Required action:
Your answer should be the lines of the listing that contain the word "writable".
_ _ _ _ _ _ _
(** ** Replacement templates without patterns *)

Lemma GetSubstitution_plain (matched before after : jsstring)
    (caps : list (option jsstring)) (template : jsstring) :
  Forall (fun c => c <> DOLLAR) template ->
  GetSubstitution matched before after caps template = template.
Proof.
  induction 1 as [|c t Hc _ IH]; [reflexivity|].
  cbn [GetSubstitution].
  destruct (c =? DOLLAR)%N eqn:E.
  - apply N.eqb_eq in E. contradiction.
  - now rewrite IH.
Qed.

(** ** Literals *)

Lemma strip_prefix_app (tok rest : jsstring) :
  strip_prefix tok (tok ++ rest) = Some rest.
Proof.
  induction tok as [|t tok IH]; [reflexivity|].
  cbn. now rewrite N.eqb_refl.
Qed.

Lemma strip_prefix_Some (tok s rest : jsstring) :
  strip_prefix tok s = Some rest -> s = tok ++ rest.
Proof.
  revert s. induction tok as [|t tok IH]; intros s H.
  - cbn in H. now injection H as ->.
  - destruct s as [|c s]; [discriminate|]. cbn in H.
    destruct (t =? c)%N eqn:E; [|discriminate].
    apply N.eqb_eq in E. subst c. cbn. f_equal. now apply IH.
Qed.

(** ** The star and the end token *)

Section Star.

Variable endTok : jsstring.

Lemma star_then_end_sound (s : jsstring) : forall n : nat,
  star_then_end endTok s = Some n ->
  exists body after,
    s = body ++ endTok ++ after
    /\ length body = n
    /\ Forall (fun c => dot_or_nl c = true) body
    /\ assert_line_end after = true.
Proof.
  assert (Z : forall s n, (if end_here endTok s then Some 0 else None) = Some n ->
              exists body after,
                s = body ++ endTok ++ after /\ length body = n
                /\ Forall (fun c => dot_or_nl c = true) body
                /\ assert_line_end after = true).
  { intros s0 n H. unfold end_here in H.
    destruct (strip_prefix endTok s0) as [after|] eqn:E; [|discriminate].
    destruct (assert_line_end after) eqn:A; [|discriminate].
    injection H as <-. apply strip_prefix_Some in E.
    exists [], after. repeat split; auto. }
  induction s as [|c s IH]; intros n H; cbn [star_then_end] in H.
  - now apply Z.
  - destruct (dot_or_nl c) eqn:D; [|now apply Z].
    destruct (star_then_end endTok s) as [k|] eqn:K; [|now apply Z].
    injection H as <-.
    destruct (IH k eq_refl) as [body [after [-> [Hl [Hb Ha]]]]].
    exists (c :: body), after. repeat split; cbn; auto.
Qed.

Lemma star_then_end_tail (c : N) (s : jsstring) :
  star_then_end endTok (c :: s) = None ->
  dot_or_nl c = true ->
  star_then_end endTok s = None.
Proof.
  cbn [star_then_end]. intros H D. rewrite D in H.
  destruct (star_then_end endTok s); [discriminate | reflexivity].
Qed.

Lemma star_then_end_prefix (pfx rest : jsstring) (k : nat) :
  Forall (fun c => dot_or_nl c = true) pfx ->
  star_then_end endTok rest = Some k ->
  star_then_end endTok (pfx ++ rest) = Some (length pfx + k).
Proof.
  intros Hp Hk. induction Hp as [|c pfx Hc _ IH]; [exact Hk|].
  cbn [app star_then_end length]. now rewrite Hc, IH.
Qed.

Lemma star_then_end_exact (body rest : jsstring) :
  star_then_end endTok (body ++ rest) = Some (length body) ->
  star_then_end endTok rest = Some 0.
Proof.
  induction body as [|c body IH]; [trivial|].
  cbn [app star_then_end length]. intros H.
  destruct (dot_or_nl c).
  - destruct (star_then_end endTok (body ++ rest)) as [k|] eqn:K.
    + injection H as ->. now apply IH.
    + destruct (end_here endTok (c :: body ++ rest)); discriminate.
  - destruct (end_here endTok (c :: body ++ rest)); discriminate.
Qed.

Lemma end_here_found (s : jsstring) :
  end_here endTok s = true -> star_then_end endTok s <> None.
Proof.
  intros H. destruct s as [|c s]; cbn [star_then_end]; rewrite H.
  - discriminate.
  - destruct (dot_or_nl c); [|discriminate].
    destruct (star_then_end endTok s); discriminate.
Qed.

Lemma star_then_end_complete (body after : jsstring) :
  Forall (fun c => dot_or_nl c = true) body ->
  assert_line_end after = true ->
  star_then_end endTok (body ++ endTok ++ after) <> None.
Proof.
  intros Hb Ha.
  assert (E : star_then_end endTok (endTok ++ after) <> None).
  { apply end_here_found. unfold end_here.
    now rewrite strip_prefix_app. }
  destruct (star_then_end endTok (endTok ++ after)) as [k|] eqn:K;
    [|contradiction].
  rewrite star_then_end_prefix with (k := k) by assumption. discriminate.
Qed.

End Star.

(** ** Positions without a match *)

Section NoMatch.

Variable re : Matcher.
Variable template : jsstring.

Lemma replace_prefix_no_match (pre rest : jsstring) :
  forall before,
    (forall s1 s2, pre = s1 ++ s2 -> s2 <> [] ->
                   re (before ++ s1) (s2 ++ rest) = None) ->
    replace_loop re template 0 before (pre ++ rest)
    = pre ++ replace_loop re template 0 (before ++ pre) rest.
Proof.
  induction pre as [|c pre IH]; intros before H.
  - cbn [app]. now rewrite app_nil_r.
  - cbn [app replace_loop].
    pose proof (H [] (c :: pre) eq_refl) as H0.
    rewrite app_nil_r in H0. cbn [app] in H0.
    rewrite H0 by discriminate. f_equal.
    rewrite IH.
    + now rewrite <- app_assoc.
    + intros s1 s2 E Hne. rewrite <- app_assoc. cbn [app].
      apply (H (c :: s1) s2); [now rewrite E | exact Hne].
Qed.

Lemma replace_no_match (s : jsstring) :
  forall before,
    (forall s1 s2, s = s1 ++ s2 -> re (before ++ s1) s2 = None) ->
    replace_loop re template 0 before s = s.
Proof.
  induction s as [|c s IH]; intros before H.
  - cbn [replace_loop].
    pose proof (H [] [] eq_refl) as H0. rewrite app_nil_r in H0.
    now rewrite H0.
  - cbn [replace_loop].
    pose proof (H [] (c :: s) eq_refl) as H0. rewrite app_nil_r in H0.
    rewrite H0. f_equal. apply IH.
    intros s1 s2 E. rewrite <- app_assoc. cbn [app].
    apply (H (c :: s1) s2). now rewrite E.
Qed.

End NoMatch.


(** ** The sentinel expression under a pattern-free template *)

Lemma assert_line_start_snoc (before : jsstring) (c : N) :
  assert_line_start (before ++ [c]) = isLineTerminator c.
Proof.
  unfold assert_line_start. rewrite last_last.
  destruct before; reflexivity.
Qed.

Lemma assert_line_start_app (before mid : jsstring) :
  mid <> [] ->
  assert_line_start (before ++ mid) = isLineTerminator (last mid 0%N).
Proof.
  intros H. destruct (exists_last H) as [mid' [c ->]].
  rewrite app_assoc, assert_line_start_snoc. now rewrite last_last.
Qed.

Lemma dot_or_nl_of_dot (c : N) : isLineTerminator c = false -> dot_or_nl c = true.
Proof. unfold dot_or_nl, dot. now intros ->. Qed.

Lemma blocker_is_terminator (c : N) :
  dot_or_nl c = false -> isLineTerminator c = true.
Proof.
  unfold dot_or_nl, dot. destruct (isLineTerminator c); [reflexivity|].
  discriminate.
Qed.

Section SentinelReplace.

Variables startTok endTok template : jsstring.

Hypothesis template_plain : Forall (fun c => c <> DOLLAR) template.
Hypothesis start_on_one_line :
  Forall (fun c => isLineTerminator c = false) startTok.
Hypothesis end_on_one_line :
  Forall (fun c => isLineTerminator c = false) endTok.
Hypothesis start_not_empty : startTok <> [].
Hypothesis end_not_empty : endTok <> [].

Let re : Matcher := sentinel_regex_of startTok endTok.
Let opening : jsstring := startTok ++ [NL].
_ _ _ _ _ _ _
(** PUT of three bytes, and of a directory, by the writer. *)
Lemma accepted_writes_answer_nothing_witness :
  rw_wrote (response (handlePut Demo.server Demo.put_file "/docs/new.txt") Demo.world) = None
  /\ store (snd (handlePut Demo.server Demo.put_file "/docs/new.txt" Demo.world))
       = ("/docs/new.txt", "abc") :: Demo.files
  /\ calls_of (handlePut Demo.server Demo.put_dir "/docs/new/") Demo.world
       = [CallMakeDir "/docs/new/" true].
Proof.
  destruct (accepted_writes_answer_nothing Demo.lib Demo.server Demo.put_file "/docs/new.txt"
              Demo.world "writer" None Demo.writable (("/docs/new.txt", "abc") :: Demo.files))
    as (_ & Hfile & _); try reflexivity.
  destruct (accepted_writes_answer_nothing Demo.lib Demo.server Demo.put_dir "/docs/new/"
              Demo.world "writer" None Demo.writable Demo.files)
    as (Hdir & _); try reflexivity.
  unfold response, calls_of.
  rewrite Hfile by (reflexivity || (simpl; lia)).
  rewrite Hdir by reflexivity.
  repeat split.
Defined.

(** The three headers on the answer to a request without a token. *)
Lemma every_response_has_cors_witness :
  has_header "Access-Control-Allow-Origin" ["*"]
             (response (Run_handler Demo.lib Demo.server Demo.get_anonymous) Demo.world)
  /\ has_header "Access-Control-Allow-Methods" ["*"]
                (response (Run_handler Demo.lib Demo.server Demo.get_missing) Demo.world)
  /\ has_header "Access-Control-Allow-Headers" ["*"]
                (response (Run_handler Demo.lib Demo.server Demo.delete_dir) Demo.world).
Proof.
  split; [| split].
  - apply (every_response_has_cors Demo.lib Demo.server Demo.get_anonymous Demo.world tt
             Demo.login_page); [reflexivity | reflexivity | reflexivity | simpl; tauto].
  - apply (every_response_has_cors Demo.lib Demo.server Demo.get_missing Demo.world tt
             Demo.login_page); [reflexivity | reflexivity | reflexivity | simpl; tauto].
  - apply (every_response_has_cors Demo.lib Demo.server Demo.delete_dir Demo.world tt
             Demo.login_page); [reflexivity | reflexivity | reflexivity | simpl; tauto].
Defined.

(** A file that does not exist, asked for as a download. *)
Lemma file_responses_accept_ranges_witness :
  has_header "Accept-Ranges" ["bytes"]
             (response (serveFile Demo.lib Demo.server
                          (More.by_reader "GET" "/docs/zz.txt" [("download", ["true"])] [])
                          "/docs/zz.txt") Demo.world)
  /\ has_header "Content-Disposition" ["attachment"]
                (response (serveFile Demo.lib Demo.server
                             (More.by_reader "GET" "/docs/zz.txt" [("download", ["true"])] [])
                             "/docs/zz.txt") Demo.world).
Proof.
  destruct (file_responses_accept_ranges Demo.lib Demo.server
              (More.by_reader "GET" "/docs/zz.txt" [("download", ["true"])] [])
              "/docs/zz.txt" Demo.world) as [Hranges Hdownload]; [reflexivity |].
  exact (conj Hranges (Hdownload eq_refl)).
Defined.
_ _ _ _ _ _ _
Answer to this problem:
              Demo.world "writer" None Demo.writable (("/docs/new.txt", "abc") :: Demo.files))
              Demo.world "writer" None Demo.writable Demo.files)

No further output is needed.